‘La bohème’ @ The Dallas Opera
Photos by Kyle Flubacker
—Wayne Lee Gay
The Dallas Opera closes its 2024-25 season with Puccini's La bohème, one of the opera world's most reliable crowd-pleasers and ticket-sellers. And there's good reason for that particular opera's status: inspired melodies, lovable characters, rich orchestrations, and a multi-layered, beautifully structured plot line that anyone who has ever been in love, lost a loved one, or been joyfully young can relate to.
This current production in many ways repeats Dallas Opera's production of 2019, with sets originally designed by Erhard Rom for Opera Theatre of Saint Louis. Tomer Zulun, who served as stage director for that 2019 production, also returns.

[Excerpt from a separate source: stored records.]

(* ===== verification/Leader.v ===== *)
(** * Leader election

    [internal/leader]: a lease in Redis ([lease.go]) and the elector that campaigns for it
    ([leader.go]). Redis is third-party code: it is a store with the four commands the scripts
    call, whose documented behaviour is the class [RedisLaws]; the client's theorems are proved
    against the class, and [KeyStore] is a concrete store that satisfies it. Several processes
    run electors on one store, commands and replies may be delayed or lost, and the clock moves
    between any two steps: [step] is that system. *)
From S2P Require Import Prelude GoStrings GoTime.
#[local] Open Scope Z_scope.
#[local] Open Scope list_scope.

(** ** Redis *)

(** The commands, at a given instant; a time to live is in milliseconds. *)
Class Redis (R : Type) := {
  redis_get : R -> instant -> string -> option string;
  redis_set_px : R -> instant -> string -> string -> Z -> R;
  redis_pexpire : R -> instant -> string -> Z -> R;
  redis_del : R -> instant -> string -> R }.

Class RedisLaws (R : Type) `{Redis R} := {
  (** SET key value PX ms: the key reads as the value until its time to live has passed. *)
  redis_get_set : forall r t k v ms t', t <= t' ->
    redis_get (redis_set_px r t k v ms) t' k = if t' <? t + ms * millisecond then Some v else None;
  (** PEXPIRE key ms keeps the value of an existing key and gives it a new time to live. *)
  redis_get_pexpire : forall r t k v ms t', t <= t' -> redis_get r t k = Some v ->
    redis_get (redis_pexpire r t k ms) t' k = if t' <? t + ms * millisecond then Some v else None;
  redis_get_del : forall r t k t', t <= t' -> redis_get (redis_del r t k) t' k = None }.

(** ** The lease *)

Record lease := Lease { ls_key : string; ls_token : string; ls_ttl : duration }.

Section Lease.
Context {R : Type} `{Redis R}.

Definition ttl_millis (l : lease) : Z := Z.quot (ls_ttl l) millisecond.

(** [acquireScript]: take a free key, renew one's own, leave another's alone. *)
Definition acquire (l : lease) (r : R) (now : instant) : R * Z :=
  match redis_get r now (ls_key l) with
  | None => (redis_set_px r now (ls_key l) (ls_token l) (ttl_millis l), 1)
  | Some v =>
      if String.eqb v (ls_token l) then (redis_pexpire r now (ls_key l) (ttl_millis l), 1)
      else (r, 0)
  end.

(** [refreshScript]: renew only one's own. *)
Definition refresh (l : lease) (r : R) (now : instant) : R * Z :=
  match redis_get r now (ls_key l) with
  | Some v => if String.eqb v (ls_token l) then (redis_pexpire r now (ls_key l) (ttl_millis l), 1) else (r, 0)
  | None => (r, 0)
  end.

(** [releaseScript]: delete only one's own. *)
Definition release (l : lease) (r : R) (now : instant) : R * Z :=
  match redis_get r now (ls_key l) with
  | Some v => if String.eqb v (ls_token l) then (redis_del r now (ls_key l), 1) else (r, 0)
  | None => (r, 0)
  end.
End Lease.

(** ** The elector *)

(** [el_changed] counts the times the [changed] channel was closed and replaced. *)
Record elector := Elector {
  el_lease : lease; el_interval : duration; el_validity : duration;
  el_valid_until : instant; el_leading : bool; el_changed : nat }.

(** [newElector] *)
Definition new_elector (name token : string) (ttl : duration) : elector :=
  Elector (Lease ("miabi:leader:" +:+ name) token ttl) (Z.quot ttl 3) (Z.quot ttl 2) 0 false 0.

(** [Elector.Leading] *)
Definition leading (e : elector) (now : instant) : bool := time_before now (el_valid_until e).

(** [setLeadingLocked]: the flag, and whether it changed. *)
Definition set_leading (e : elector) (b : bool) : elector :=
  if Bool.eqb b (el_leading e) then e
  else Elector (el_lease e) (el_interval e) (el_validity e) (el_valid_until e) b (S (el_changed e)).

Definition set_valid_until (e : elector) (t : instant) : elector :=
  Elector (el_lease e) (el_interval e) (el_validity e) t (el_leading e) (el_changed e).

(** What [campaign] does with the answer of the acquisition it began at [start]: an error keeps a held
    lease trusted until its validity runs out; a refusal ends it. *)
Definition campaign (e : elector) (start now : instant) (answer : result unit bool) : elector :=
  let e := match answer with
           | Err _ => e
           | Ok true => set_valid_until e (start + el_validity e)
           | Ok false => set_valid_until e 0
           end in
  set_leading e (leading e now).

(** [resign], up to the release of the lease *)
Definition resign (e : elector) : elector := set_leading (set_valid_until e 0) false.

(** ** Processes on one store *)

(** What a process is doing: between campaigns, waiting for the answer of the campaign of that number,
    holding its answer, or stopped for good. *)
Inductive phase : Type :=
| Idle
| Waiting (gen : nat) (start : instant)
| Answered (gen : nat) (start : instant) (ok : bool)
| Stopped.

Inductive command : Type := CmdAcquire (pid : N) (gen : nat) | CmdRelease (pid : N).

Record system (R : Type) := System {
  sy_now : instant; sy_redis : R; sy_electors : gmap N elector; sy_phases : gmap N phase;
  sy_campaigns : nat; sy_net : list command }.
Arguments System {R}. Arguments sy_now {R}. Arguments sy_redis {R}. Arguments sy_electors {R}.
Arguments sy_phases {R}. Arguments sy_campaigns {R}. Arguments sy_net {R}.

Section Steps.
Context {R : Type} `{Redis R}.

(** The reply of an acquisition reaches its process only while it waits for that very campaign. *)
Definition deliver (p : phase) (gen : nat) (n : Z) : phase :=
  match p with
  | Waiting g start => if Nat.eqb g gen then Answered g start (n =? 1) else p
  | _ => p
  end.

(** One step of the system. A command may stay in the network for ever, and run at any later time. *)
Inductive step (s : system R) : system R -> Prop :=
| step_tick d : 0 <= d ->
    step s (System (sy_now s + d) (sy_redis s) (sy_electors s) (sy_phases s) (sy_campaigns s) (sy_net s))
| step_begin pid : sy_phases s !! pid = Some Idle ->
    step s (System (sy_now s) (sy_redis s) (sy_electors s)
              (<[pid := Waiting (sy_campaigns s) (sy_now s)]> (sy_phases s)) (S (sy_campaigns s))
              (CmdAcquire pid (sy_campaigns s) :: sy_net s))
| step_run_acquire pid gen e p net1 net2 :
    sy_net s = net1 ++ CmdAcquire pid gen :: net2 ->
    sy_electors s !! pid = Some e -> sy_phases s !! pid = Some p ->
    step s (System (sy_now s) (acquire (el_lease e) (sy_redis s) (sy_now s)).1 (sy_electors s)
              (<[pid := deliver p gen (acquire (el_lease e) (sy_redis s) (sy_now s)).2]> (sy_phases s))
              (sy_campaigns s) (net1 ++ net2))
| step_answer pid e gen start ok :
    sy_phases s !! pid = Some (Answered gen start ok) -> sy_electors s !! pid = Some e ->
    step s (System (sy_now s) (sy_redis s) (<[pid := campaign e start (sy_now s) (Ok ok)]> (sy_electors s))
              (<[pid := Idle]> (sy_phases s)) (sy_campaigns s) (sy_net s))
| step_timeout pid e p gen start :
    sy_phases s !! pid = Some p -> (p = Waiting gen start \/ exists ok, p = Answered gen start ok) ->
    sy_electors s !! pid = Some e ->
    step s (System (sy_now s) (sy_redis s) (<[pid := campaign e start (sy_now s) (Err tt)]> (sy_electors s))
              (<[pid := Idle]> (sy_phases s)) (sy_campaigns s) (sy_net s))
| step_resign pid e :
    sy_phases s !! pid = Some Idle -> sy_electors s !! pid = Some e ->
    step s (System (sy_now s) (sy_redis s) (<[pid := resign e]> (sy_electors s))
              (<[pid := Stopped]> (sy_phases s)) (sy_campaigns s) (CmdRelease pid :: sy_net s))
| step_run_release pid e net1 net2 :
    sy_net s = net1 ++ CmdRelease pid :: net2 -> sy_electors s !! pid = Some e ->
    step s (System (sy_now s) (release (el_lease e) (sy_redis s) (sy_now s)).1 (sy_electors s) (sy_phases s)
              (sy_campaigns s) (net1 ++ net2)).

(** Any number of processes campaigning for the lease [name] on a store, none of which has begun. *)
Definition boot (now : instant) (r : R) (name : string) (ttl : duration) (tokens : gmap N string) : system R :=
  System now r ((fun t => new_elector name t ttl) <$> tokens) ((fun _ => Idle) <$> tokens) 0 [].

Definition leads (s : system R) (pid : N) : Prop :=
  exists e, sy_electors s !! pid = Some e /\ leading e (sy_now s) = true.
End Steps.

(** * Facts *)

Section Scripts.
Context {R : Type} `{RedisLaws R}.

(** The lease reads as [tok]'s from [now] until [till]. *)
Definition held (r : R) (key tok : string) (now till : instant) : Prop :=
  forall t, now <= t < till -> redis_get r t key = Some tok.

Lemma held_later r key tok now now' till : now <= now' -> held r key tok now till -> held r key tok now' till.
Proof. intros Hn Hh t Ht. apply Hh. lia. Qed.

Lemma held_past r key tok now till : till <= now -> held r key tok now till.
Proof. intros Hn t Ht. lia. Qed.

Lemma acquire_held (l : lease) r now :
  (acquire l r now).2 = 1 -> held (acquire l r now).1 (ls_key l) (ls_token l) now (now + ttl_millis l * millisecond).
Proof.
  unfold acquire. destruct (redis_get r now (ls_key l)) as [v|] eqn:Hg.
  - destruct (String.eqb_spec v (ls_token l)) as [->|]; [|done]. intros _ t Ht. simpl.
    rewrite (redis_get_pexpire _ _ _ (ls_token l)) by (lia || done). rewrite (proj2 (Z.ltb_lt _ _)) by lia. done.
  - intros _ t Ht. simpl. rewrite redis_get_set by lia. rewrite (proj2 (Z.ltb_lt _ _)) by lia. done.
Qed.

(** A lease in force survives every acquisition, its own or another's. *)
Lemma acquire_keeps (l : lease) r now tok till :
  till <= now + ttl_millis l * millisecond ->
  held r (ls_key l) tok now till -> held (acquire l r now).1 (ls_key l) tok now till.
Proof.
  intros Htill Hh t Ht. assert (Hg : redis_get r now (ls_key l) = Some tok) by (apply Hh; lia).
  unfold acquire. rewrite Hg. destruct (String.eqb_spec tok (ls_token l)) as [->|]; simpl; [|by apply Hh].
  rewrite (redis_get_pexpire _ _ _ (ls_token l)) by (lia || done). rewrite (proj2 (Z.ltb_lt _ _)) by lia. done.
Qed.

(** Only its own release ends a lease in force. *)
Lemma release_keeps (l : lease) r now tok till :
  tok <> ls_token l -> held r (ls_key l) tok now till -> held (release l r now).1 (ls_key l) tok now till.
Proof.
  intros Hne Hh t Ht. assert (Hg : redis_get r now (ls_key l) = Some tok) by (apply Hh; lia).
  unfold release. rewrite Hg. destruct (String.eqb_spec tok (ls_token l)); [done|]. simpl. by apply Hh.
Qed.
End Scripts.

Section Election.
Context {R : Type} `{RedisLaws R}.
Context (name : string) (ttl : duration) (tokens : gmap N string).
Context (ttl_positive : millisecond <= ttl).
Context (tokens_unique : forall p q tok, tokens !! p = Some tok -> tokens !! q = Some tok -> p = q).

Let key : string := "miabi:leader:" +:+ name.
Let validity : duration := Z.quot ttl 2.

Lemma validity_within_ttl l : ls_ttl l = ttl -> 0 <= validity <= ttl_millis l * millisecond.
Proof.
  intros Hl. unfold ttl_millis, validity. rewrite Hl. pose proof ttl_positive as Ht. unfold millisecond in *.
  rewrite (Z.quot_div_nonneg ttl 2), (Z.quot_div_nonneg ttl 1000000) by lia.
  assert (1 <= ttl / 1000000) by (apply Z.div_le_lower_bound; lia).
  pose proof (Z.div_mod ttl 1000000). pose proof (Z.mod_pos_bound ttl 1000000).
  pose proof (Z.div_mod ttl 2). pose proof (Z.mod_pos_bound ttl 2). lia.
Qed.

(** What a process may rely on, given what it is doing. *)
Definition phase_ok (s : system R) (e : elector) (p : phase) : Prop :=
  match p with
  | Idle => True
  | Waiting _ start => start <= sy_now s
  | Answered _ start ok =>
      start <= sy_now s
      /\ (ok = true -> held (sy_redis s) key (ls_token (el_lease e)) (sy_now s) (start + validity))
  | Stopped => el_valid_until e = 0
  end.

Record process_ok (s : system R) (pid : N) (e : elector) : Prop := {
  po_token : tokens !! pid = Some (ls_token (el_lease e));
  po_key : ls_key (el_lease e) = key;
  po_ttl : ls_ttl (el_lease e) = ttl;
  po_validity : el_validity e = validity;
  po_recent : el_valid_until e <= sy_now s + validity;
  po_held : held (sy_redis s) key (ls_token (el_lease e)) (sy_now s) (el_valid_until e);
  po_phase : forall p, sy_phases s !! pid = Some p -> phase_ok s e p }.

Record system_ok (s : system R) : Prop := {
  so_time : 0 <= sy_now s;
  so_processes : forall pid e, sy_electors s !! pid = Some e -> process_ok s pid e;
  so_release : forall pid, CmdRelease pid ∈ sy_net s -> sy_phases s !! pid = Some Stopped }.

Lemma set_leading_fields e b :
  el_lease (set_leading e b) = el_lease e /\ el_validity (set_leading e b) = el_validity e
  /\ el_valid_until (set_leading e b) = el_valid_until e.
Proof. unfold set_leading. by destruct (Bool.eqb b (el_leading e)). Qed.

Lemma campaign_fields e start now answer :
  el_lease (campaign e start now answer) = el_lease e
  /\ el_validity (campaign e start now answer) = el_validity e
  /\ el_valid_until (campaign e start now answer)
     = match answer with Err _ => el_valid_until e | Ok true => start + el_validity e | Ok false => 0 end.
Proof.
  unfold campaign. destruct answer as [[|]|]; simpl; rewrite !(proj1 (set_leading_fields _ _)),
    !(proj1 (proj2 (set_leading_fields _ _))), !(proj2 (proj2 (set_leading_fields _ _))); done.
Qed.

(** A step that keeps every lease in force keeps what a process relies on. *)
Lemma process_ok_frame s s' pid e :
  sy_now s <= sy_now s' ->
  (forall till, till <= sy_now s + validity ->
     held (sy_redis s) key (ls_token (el_lease e)) (sy_now s) till ->
     held (sy_redis s') key (ls_token (el_lease e)) (sy_now s') till) ->
  (forall p, sy_phases s' !! pid = Some p -> sy_phases s !! pid = Some p \/ phase_ok s' e p) ->
  process_ok s pid e -> process_ok s' pid e.
Proof.
  intros Hnow Hheld Hph [Ht Hk Hl Hv Hr Hh Hp]. constructor; try done; [lia|by apply Hheld|].
  intros p Hp'. destruct (Hph p Hp') as [Hsame|]; [|done]. specialize (Hp p Hsame).
  destruct p; simpl in *; [done|lia| |done]. destruct Hp as [Hs Hok]. split; [lia|].
  intros Htrue. apply Hheld; [lia|auto].
Qed.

Rom's scenery creates a sense of depth and the spacious energy of urban life, magically combined with the intimacy and financial poverty of the garret's four resident bohemians. The Act II carnival glows with warm, exciting reds and oranges. Rom and costume designer, the late Peter J. Hall, chose to push the setting up from Paris in the 1830s to the belle epoque Paris of the 1890s, contemporary with the moment at which Puccini composed the work.

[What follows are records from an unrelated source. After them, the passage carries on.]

(* ===== verification/VersionNext.v ===== *)
(** * The next version of a policy

    [internal/services/versioning/next.go]: the version and tag a run receives, given every live
    allocation of its policy. *)
From S2P Require Import Prelude GoStrings GoTime GoPath Semver VersionRender.
#[local] Open Scope Z_scope.
#[local] Open Scope list_scope.

Definition scheme_semver : string := "semver".
Definition scheme_calver : string := "calver".
Definition scheme_run : string := "run".
Definition other_branches_prerelease : string := "prerelease".
Definition other_branches_run_tag : string := "run-tag".
Definition default_series : string := "1.x.x".
Definition default_start : string := "1.0.0".

(** [models.VersionPolicy], its settings and what the service keeps of it *)
Record policy := Policy {
  vp_id : N; vp_scheme : string; vp_template : string; vp_series : string; vp_bump : string; vp_start : string;
  vp_calver_format : string; vp_release_branches : list string; vp_other_branches : string;
  vp_branch_series : gmap string string; vp_floating_tags : list string; vp_bump_from_commits : bool;
  vp_managed_by : string; vp_current : string }.

Inductive allocation_status : Type := AllocationReserved | AllocationPublished | AllocationAbandoned.
#[export] Instance allocation_status_eq_dec : EqDecision allocation_status.
Proof. solve_decision. Defined.

(** [models.VersionAllocation] *)
Record allocation := Allocation {
  al_id : N; al_version : string; al_tag : string; al_series : string; al_branch : string;
  al_prerelease : bool; al_bump : string; al_exact : bool; al_status : allocation_status;
  al_run : N; al_digest : string; al_note : string }.

(** [Request] *)
Record request := Request {
  rq_branch : string; rq_commit : string; rq_commit_message : string; rq_bump : string; rq_exact : string;
  rq_now : instant }.

(** [Plan] *)
Record plan := Plan {
  pl_skip : bool; pl_version : string; pl_tag : string; pl_series : string; pl_branch : string;
  pl_prerelease : bool; pl_bump : string; pl_exact : bool; pl_note : string }.
Definition skip_plan : plan := Plan true "" "" "" "" false "" false "".

(** ** Branches and series *)

Definition sorted_keys (m : gmap string string) : list string := sort_strings ((map_to_list m).*1).

Definition is_release_branch (p : policy) (branch : string) : bool :=
  if String.eqb branch "" || match vp_release_branches p with [] => true | _ => false end then true
  else branch_matches (vp_release_branches p) branch || branch_matches (sorted_keys (vp_branch_series p)) branch.

Definition series_for (p : policy) (branch : string) : result version_error series :=
  match find_first (fun pattern => negb (String.eqb branch "") && branch_matches [pattern] branch)
          (sorted_keys (vp_branch_series p)) with
  | Some pattern => parse_series (default "" (vp_branch_series p !! pattern))
  | None => parse_series (if String.eqb (vp_series p) "" then default_series else vp_series p)
  end.

(** One turn of the loop of [seriesHead]. *)
Definition head_step (s : series) (head : option version) (a : allocation) : option version :=
  if al_prerelease a then head
  else match parse_version (al_version a) with
       | Err _ => head
       | Ok v =>
           if negb (String.eqb (v_pre v) "") || negb (on_series s v) then head
           else match head with
                | None => Some v
                | Some h => if 0 <? compare v h then Some v else head
                end
       end.

Definition series_head (s : series) (existing : list allocation) : option version :=
  foldl (head_step s) None existing.

(** ** Numbers *)

Definition used (existing : list allocation) (v : string) : bool :=
  existsb (fun a => String.eqb (al_version a) v) existing.

(** The highest number after a prefix, among the allocations the loop looks at; 0 without one. *)
Definition count_step (keep : allocation -> bool) (prefix : string) (n : Z) (a : allocation) : Z :=
  if keep a then
    match cut_prefix prefix (al_version a) with
    | Some rest => match atoi rest with Some k => if n <? k then k else n | None => n end
    | None => n
    end
  else n.
Definition highest (keep : allocation -> bool) (prefix : string) (existing : list allocation) : Z :=
  foldl (count_step keep prefix) 0 existing.

Definition prerelease_id (base : version) (branch : string) (existing : list allocation) : string :=
  let id := prerelease_branch branch in
  let prefix := version_string (version_core base) +:+ "-" +:+ id +:+ "." in
  id +:+ "." +:+ itoa (wrap64 (highest (fun _ => true) prefix existing + 1)).

(** ** Semver *)

Definition choose_bump (p : policy) (s : series) (req : request) : result version_error (string * string) :=
  if negb (String.eqb (rq_bump req) "") then
    if negb (valid_bump (rq_bump req)) then Err ErrInvalidSettings
    else if negb (allows s (rq_bump req)) then Err ErrBumpOutsideSeries
    else Ok (rq_bump req, "")
  else
    let want := if valid_bump (vp_bump p) then vp_bump p else bump_patch in
    let '(want, source) :=
      match (if vp_bump_from_commits p then bump_from_commit (rq_commit_message req) else None) with
      | Some b => (b, "commit")
      | None => (want, "policy")
      end in
    let got := clamp s want in
    if negb (String.eqb got want) then
      Ok (got, source +:+ " bump " +:+ want +:+ " lowered to " +:+ got +:+ " to stay on " +:+ sr_raw s)
    else Ok (got, "").

(** The [switch] of [nextSemver]: the release to build, its bump, whether it was set by hand, and the note. *)
Definition next_release (p : policy) (s : series) (existing : list allocation) (req : request)
  : result version_error (version * string * bool * string) :=
  let head := series_head s existing in
  if negb (String.eqb (rq_exact req) "") then
    let? v := parse_version (rq_exact req) in
    if negb (String.eqb (v_pre v) "") then Err ErrInvalidVersion
    else if negb (on_series s v) then Err ErrOutsideSeries
    else if match head with Some h => compare v h <=? 0 | None => false end then Err ErrNotGreater
    else if used existing (version_string v) then Err ErrVersionTaken
    else Ok (v, "", true, "")
  else match head with
       | None => Ok (first s (vp_start p), vp_bump p, false, "")
       | Some h => let? (b, note) := choose_bump p s req in Ok (bump h b, b, false, note)
       end.

Definition template_of (p : policy) : string :=
  if String.eqb (vp_template p) "" then default_template else vp_template p.

Definition next_semver (p : policy) (existing : list allocation) (req : request) (release : bool)
  : result version_error plan :=
  let? s := series_for p (rq_branch req) in
  if negb release && (negb (String.eqb (rq_exact req) "") || negb (String.eqb (rq_bump req) "")) then
    Err ErrOverrideNotSupported
  else
    let? (v, b, exact, note) := next_release p s existing req in
    let v := if release then v
             else Version (v_major v) (v_minor v) (v_patch v) (prerelease_id v (rq_branch req) existing) in
    let? tag := render_tag (template_of p) (semver_vars v (rq_commit req)) in
    Ok (Plan false (version_string v) tag (sr_raw s) (rq_branch req) (negb release) b exact note).

(** ** Calver *)

(** [clock] is what [time.Now] answers, for a request without a time. *)
Definition next_calver (clock : instant) (p : policy) (existing : list allocation) (req : request) (release : bool)
  : result version_error plan :=
  if negb (String.eqb (rq_bump req) "") || negb (String.eqb (rq_exact req) "") then Err ErrOverrideNotSupported
  else
    let now := if is_zero_time (rq_now req) then clock else rq_now req in
    let? prefix := calver_prefix (vp_calver_format p) now in
    let n := highest (fun a => negb (al_prerelease a)) (prefix +:+ ".") existing in
    let v := prefix +:+ "." +:+ itoa (wrap64 (n + 1)) in
    let v := if release then v
             else let id := prerelease_branch (rq_branch req) in
                  let k := highest (fun _ => true) (v +:+ "-" +:+ id +:+ ".") existing in
                  v +:+ "-" +:+ id +:+ "." +:+ itoa (wrap64 (k + 1)) in
    let? tag := render_tag (template_of p) (TagVars v "" "" "" (short_sha (rq_commit req))) in
    Ok (Plan false v tag "" (rq_branch req) (negb release) "" false "").

(** [Next] *)
Definition next (clock : instant) (p : policy) (existing : list allocation) (req : request) : result version_error plan :=
  let release := is_release_branch p (rq_branch req) in
  if negb release && String.eqb (vp_other_branches p) other_branches_run_tag then Ok skip_plan
  else if String.eqb (vp_scheme p) scheme_semver then next_semver p existing req release
  else if String.eqb (vp_scheme p) scheme_calver then next_calver clock p existing req release
  else if negb (String.eqb (rq_bump req) "") || negb (String.eqb (rq_exact req) "") then Err ErrOverrideNotSupported
  else Ok skip_plan.

(** ** Groups *)

Definition group_key (a : allocation) : string :=
  if al_prerelease a then "pre|" +:+ (cut "-" (al_version a)).1.1 +:+ "|" +:+ al_branch a
  else if negb (String.eqb (al_series a) "") then "series|" +:+ al_series a
  else match before_last "." (al_version a) with
       | None => "cal|" +:+ al_version a
       | Some prefix => "cal|" +:+ prefix
       end.

Definition is_head (a : allocation) (existing : list allocation) : bool :=
  negb (existsb (fun o => negb (al_id o =? al_id a)%N && (al_id a <? al_id o)%N && String.eqb (group_key o) (group_key a)) existing).

(** ** Preview *)

Definition preview_row (pl : plan) : allocation :=
  Allocation 0 (pl_version pl) "" (pl_series pl) (pl_branch pl) (pl_prerelease pl) "" false AllocationReserved 0 "" "".

(** The [count] turns of the loop of [Preview]. *)
Fixpoint preview_loop (count : nat) (clock : instant) (p : policy) (sim : list allocation) (branch : string) (now : instant)
    (out : list plan) : result version_error (list plan) :=
  match count with
  | O => Ok out
  | S count =>
      let? pl := next clock p sim (Request branch "" "" "" "" now) in
      if pl_skip pl then Ok out
      else preview_loop count clock p (sim ++ [preview_row pl]) branch now (out ++ [pl])
  end.
Definition preview (clock : instant) (p : policy) (existing : list allocation) (branch : string) (count : Z) (now : instant)
  : result version_error (list plan) :=
  preview_loop (Z.to_nat count) clock p existing branch now [].

(** * Facts *)

(** ** The rows of a policy *)

(** Every number a suffix of the string reads as leaves room for one more. *)
Fixpoint small_suffixes (s : string) : bool :=
  match atoi s with Some k => k <? max_int64 | None => true end
  && match s with EmptyString => true | String _ s' => small_suffixes s' end.

Definition roomy (v : version) : bool :=
  (v_major v <? max_int64) && (v_minor v <? max_int64) && (v_patch v <? max_int64).

(** A stored row: a prerelease has a dash in its version, and its numbers can still grow. *)
Definition row_ok (a : allocation) : bool :=
  small_suffixes (al_version a)
  && match parse_version (al_version a) with Ok v => roomy v | Err _ => true end
  && (negb (al_prerelease a) || negb (str_forall (without "-") (al_version a))).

This serves the theme in general, with, however a few anachronisms sneaking in, including a salute to King Louis-Philippe (long dead and gone by the 1890s) and Marcello's choice of heroic historical themes for his paintings (not likely for a young artist in the era of Renoir).
La bohème is, of course, famously rich in opportunities for any one of the prinipals (as well as those in comprimario roles) to shine. Soprano Emily Pogorelc as the flighty Musetta owns her moment in the spotlight most brilliantly, bringing an almost over-the-top aura of high comedy to the famous waltz-aria in Act II. Uzbeki Tenor Bekhzod Davronov brings a brilliant tone as Rodolfo, with an occasional losss of focus in the upper register; Japanese baritone Takaoki Onishi delivers a beautifully resonant timbre as Marcello. William Guanbo Su’s tender, rich bass as Colline provides another high point in his brief Act IV aria. And Su, Davronov, Onishi, and baritone Efraín Solís as Schounard form a brilliant and exemplary ensemble as the four struggling, starving and eternally optimistic companions.
Doubling in the two hapless-old-man roles of Benoit and Alcindoro, baritone Julien Robbins brings an appropriately comic geriatric presence (and adds a Dallas debut to his list of 600 operatic performances in a career of forty-plus years). Texas-born, Yale-trained soprano Sylvia D'Eramo portrays the doomed Mimi with a warm quality that opens up nicely at key moments.
But the real musical star of this production is TDO conductor Emmanuel Villaume. Here, Villaume once again demonstrates his astounding sense of the way words, music, and underlying meaning join and meld in opera. Every aria becomes a duet between singer and orchestra; the singers deliver the words, while Villaume and orchestra reveal, in purely musical terms, an added level of emotion in this evergreen tale of love, loss, and transformation.